OFFICIAL PUBLICATION OF THE UTAH ACADEMY OF FAMILY PHYSICIANS

2025 Pub. 9 Issue 2

Finding Your FUTURE in Family Medicine

The AAFP National Conference for Students and Residents is now called FUTURE, reflecting the exciting path ahead for medical students who will shape the next generation of family physicians.

Held every July in Kansas City, FUTURE is the nation’s largest residency fair, featuring representatives from nearly every family medicine residency program in the country, along with the U.S. Armed Services. The conference also includes educational sessions, inspiring keynote speakers, poster presentations and hands-on workshops.

This year, more than 25 students from Utah’s three medical schools attended. Thanks to the generous support of the UAFP Foundation, many were able to receive stipends to help cover the cost of travel and lodging.

Utah Medical Students Reflect on the AAFP FUTURE Conference

Discovering What We’d Been Missing
By Jaxon Savage, OMS-IV, Rocky Vista University, FUTURE Alternate Delegate

Attending this conference for the first time made me realize how much I had missed by not going in previous years.
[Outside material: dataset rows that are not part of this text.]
Lemma perform_total_steps (c : Call) w (x : Qc) :
  present (_log_dict (self w)) ->
  _log_dict (self w) !! steps_key "androidenv_total" = Some x ->
  exists b : bool,
    _log_dict (self (perform c w).2) !! steps_key "androidenv_total"
    = Some (if b then (x + 1)%Qc else x)
    /\ increment_calls (calls (perform c w).2)
       = (increment_calls (calls w) + if b then 1 else 0)%nat.
Proof.
  intros Hd Hx.
  assert (Hreset : forall r w0,
    _log_dict (self w0) !! steps_key "androidenv_total" = Some x ->
    _log_dict (self (reset r w0).2) !! steps_key "androidenv_total" = Some x
    /\ increment_calls (calls (reset r w0).2) = increment_calls (calls w0)).
  { intros r w0 Hx0. rewrite reset_run. cbv zeta.
    destruct (execute_action r), (get_current_extras r); env_simpl;
      rewrite episode_zeroed_lookup, total_prefix_steps, ?increment_calls_app;
      (split; [done|cbn; lia]). }
  destruct c as [r|a r]; cbn [perform].
  { exists false. destruct (Hreset r w Hx) as [-> ->]. split; [done|lia]. }
  destruct (should_restart r) eqn:Hr.
  { exists false. rewrite step_restart_run by done.
    destruct (_ !! "restart_count"); env_simpl;
      rewrite ?lookup_insert_ne by done; rewrite increment_calls_app;
      (split; [done|cbn; lia]). }
  destruct (check_timeout r) eqn:Ht.
  { exists false. rewrite step_timeout_run by done.
    destruct (_ !! "reset_count_step_timeout"); env_simpl;
      rewrite ?lookup_insert_ne by done; rewrite increment_calls_app;
      (split; [done|cbn; lia]). }
  destruct (_reset_next_step (self w)) eqn:Hp.
  { exists false. rewrite step_pending_run by done.
    match goal with |- context [reset r ?w0] =>
      destruct (Hreset r w0 Hx) as [-> ->] end.
    env_simpl. rewrite increment_calls_app. split; [done|cbn; lia]. }
  rewrite step_normal_run by done. cbv zeta.
  destruct (getitem a "action_type") as [y|];
    [|exists false; env_simpl; rewrite increment_calls_app;
      split; [done|cbn; lia]].
  destruct (np.item y) as [v|];
    [|exists false; env_simpl; rewrite increment_calls_app;
      split; [done|cbn; lia]].
  rewrite update_atomic by done.
  destruct (ActionType_call v) as [t|];
    [|exists false; env_simpl; rewrite increment_calls_app;
      split; [done|cbn; lia]].
  exists true.
  destruct (execute_action r), (get_current_extras r); env_simpl;
    rewrite record_step_total_steps, Hx, !increment_calls_app;
    (split; [done|cbn; lia]).
Qed.

(** X20. The lifetime step counter agrees with the task manager. On
    every object reached from construction by reset/step calls, whatever
    they returned or raised, ["androidenv_total_steps"] is the number of
    times the task manager was told to increment its steps. *)
Theorem X20_total_steps_match_increment_steps (task : Task) (cs : list Call) :
  let w := (run cs (__init__ task)).2 in
  _log_dict (self w) !! steps_key "androidenv_total"
  = Some (Qc_of_nat (increment_calls (calls w))).
Proof.
  induction cs as [|c cs IH] using rev_ind; intros w; subst w.
  - cbn [run snd __init__ self _log_dict calls]. rewrite init_log_dict_lookup.
    rewrite decide_True by (apply elem_of_counter_keys; tauto).
    unfold increment_calls. cbn [List.filter length]. by rewrite Qc_of_nat_0.
  - cbv zeta in IH. rewrite run_app, run_cons. cbn [run snd].
    destruct (perform_total_steps c (run cs (__init__ task)).2 _
                (reachable_present task cs) IH) as (b & -> & ->).
    destruct b; by rewrite ?Nat.add_1_r, ?Nat.add_0_r, ?Qc_of_nat_S.
Qed.

End Properties.

(** * The claims on the concrete instance *)

Section Instances.
Import Sample.

Lemma sample_names_distinct : NoDup (name <$> [TOUCH; LIFT; REPEAT]).
Proof.
  cbn [fmap list_fmap].
  repeat (apply NoDup_cons_2;
          [intros Hin;
           repeat (apply elem_of_cons in Hin as [Hin|Hin];
                   [discriminate Hin|]);
           by apply elem_of_nil in Hin|]).
  apply NoDup_nil_2.
Qed.

Lemma sample_no_ratio_names : @no_ratio_names numpy components.
Proof.
  intros t t' Ht Ht'. apply list_elem_of_In in Ht, Ht'. cbn in Ht, Ht'.
  destruct Ht as [<-|[<-|[<-|[]]]], Ht' as [<-|[<-|[<-|[]]]];
    discriminate.
Qed.



(** C2 on the object just constructed, whose reset-pending flag is set:
    the first step gives what a reset gives. *)
Lemma C2_witness_first_step_resets :
  (step touch quiet (constructed [])).1 = (reset quiet (constructed [])).1
  /\ self (step touch quiet (constructed [])).2
     = self (reset quiet (constructed [])).2.
Proof.
  destruct (C2_pending_step_is_reset touch quiet (constructed [])
              eq_refl eq_refl eq_refl) as (Hres & Hself & _).
  by split.
Defined.

(** C3 after one reset that cached the screen 7: a step at which a
    restart is due returns that screen with LAST, reward 0, discount 0. *)
Lemma C3_witness_restart_after_reset :
  (step touch restarting (run [reset_call quiet] (constructed [])).2).1
  = Return (mkTimeStep LAST 0%Qc 0%Qc (screen 7)).
Proof.
  destruct (@C3_restart_returns_cached_observation numpy components
              [] [reset_call quiet] touch restarting eq_refl)
    as (v & _ & Hstep & _).
  unfold constructed. rewrite Hstep. cbn [fst].
  f_equal; vm_compute; reflexivity.
Defined.

(** C4 as stated fails. With a null answer of the extras provider neither
    reset nor step carries on with the cached extras, as they do with
    the cached observation when the executor answers null: both raise.
    And the extras are replaced also when the executor answered null. *)
Lemma C4_counterexample_null_extras :
  (reset no_extras (constructed [])).1 = Raise AttributeError
  /\ (step touch no_extras (reset quiet (constructed [])).2).1
     = Raise AttributeError
  /\ (reset (providing ∅) (constructed [])).1
     = Return (mkTimeStep FIRST 0%Qc 0%Qc ∅)
  /\ _latest_extras
       (self (reset (providing {[ "score" := vector uint8 [1] ]})
                    (constructed [])).2)
     = {[ "score" := vector uint8 [1] ]}.
Proof. repeat split; vm_compute; reflexivity. Qed.

(** C4 at a reset whose extras provider answers null. *)
Lemma C4_witness_reset_without_extras :
  (reset no_extras (constructed [])).1 = Raise AttributeError
  /\ _latest_extras (self (reset no_extras (constructed [])).2)
     = _latest_extras (self (constructed [])).
Proof.
  destruct (C4_cached_observation_guarded_extras_not
              (reset_call no_extras) (constructed []))
    as (new & Hcalls & _ & _ & _ & Hextras).
  apply Hextras.
  assert (Hnew :
    calls (perform (reset_call no_extras) (constructed [])).2
    = calls (constructed [])
      ++ [logging_info "Resetting AndroidEnv."; coordinator_reset;
          coordinator_execute_action None; task_manager_get_current_extras])
    by (vm_compute; reflexivity).
  rewrite Hnew in Hcalls. apply app_inv_head in Hcalls as <-.
  do 3 apply list_elem_of_further. apply list_elem_of_here.
Defined.

(** C5 as stated fails: two invocations of [close()] reach the
    coordinator twice. *)
Lemma C5_counterexample_close_twice :
  close_calls (calls (times 2 close (constructed [])).2) = 2%nat
  /\ close_calls (calls (times 2 close (constructed [])).2) <> 1%nat.
Proof. split; [vm_compute; reflexivity|vm_compute; discriminate]. Qed.

(** C5 on the object just constructed, closed three times. *)
Lemma C5_witness_close_three_times :
  (times 3 close (constructed [])).1 = Return tt
  /\ close_calls (calls (times 3 close (constructed [])).2) = 3%nat.
Proof.
  destruct (C5_close_reaches_coordinator_every_time 3 (constructed [])
              eq_refl) as (Hres & Hcount & _).
  split; [exact Hres|exact Hcount].
Defined.



(** What numpy does in the sample where the conversion or the derived
    dtype matters: a Python integer that does not fit is not converted,
    and the rows of an array of objects, which are Python integers, do
    not have the dtype [object] that a schema of objects asks for. *)
Lemma sample_objects_are_not_handed_out :
  (task_extras false (scored {[ "score" := vector object_ [300] ]})).1
  = Raise OverflowError
  /\ (task_extras false
        (reset (providing {[ "note" := vector object_ [1; 2] ]})
               (constructed [("note", mkArray [] object_ None)])).2).1
     = Raise SchemaViolation.
Proof. split; vm_compute; reflexivity. Qed.

(** C10 as stated fails when an earlier schema key is rejected first: the
    cached "score" has no rows, but "level", which comes first, is out of
    bounds, and the call ends in a SchemaViolation, not in an
    [IndexError]. *)
Lemma C10_counterexample_earlier_key_rejected :
  _latest_extras
    (self (reset (providing {[ "score" := vector uint8 [];
                               "level" := vector uint8 [200] ]})
                 (constructed two_extras_task)).2) !! "score"
  = Some (vector uint8 [])
  /\ (task_extras true
        (reset (providing {[ "score" := vector uint8 [];
                             "level" := vector uint8 [200] ]})
               (constructed two_extras_task)).2).1
     = Raise SchemaViolation
  /\ SchemaViolation <> IndexError.
Proof.
  split; [vm_compute; reflexivity|]. split; [vm_compute; reflexivity|].
  discriminate.
Qed.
For any medical student interested in family medicine, it truly is one of the most valuable experiences available. From lectures on the specialty and residency application process to an expo hall filled with residency programs, the opportunities are unparalleled. The environment allows you to connect with current residents and program directors in a relaxed, conversational way, making it easy to ask questions and gain insight into their programs. The connections made here can shape not only your understanding of family medicine but also your future in the field.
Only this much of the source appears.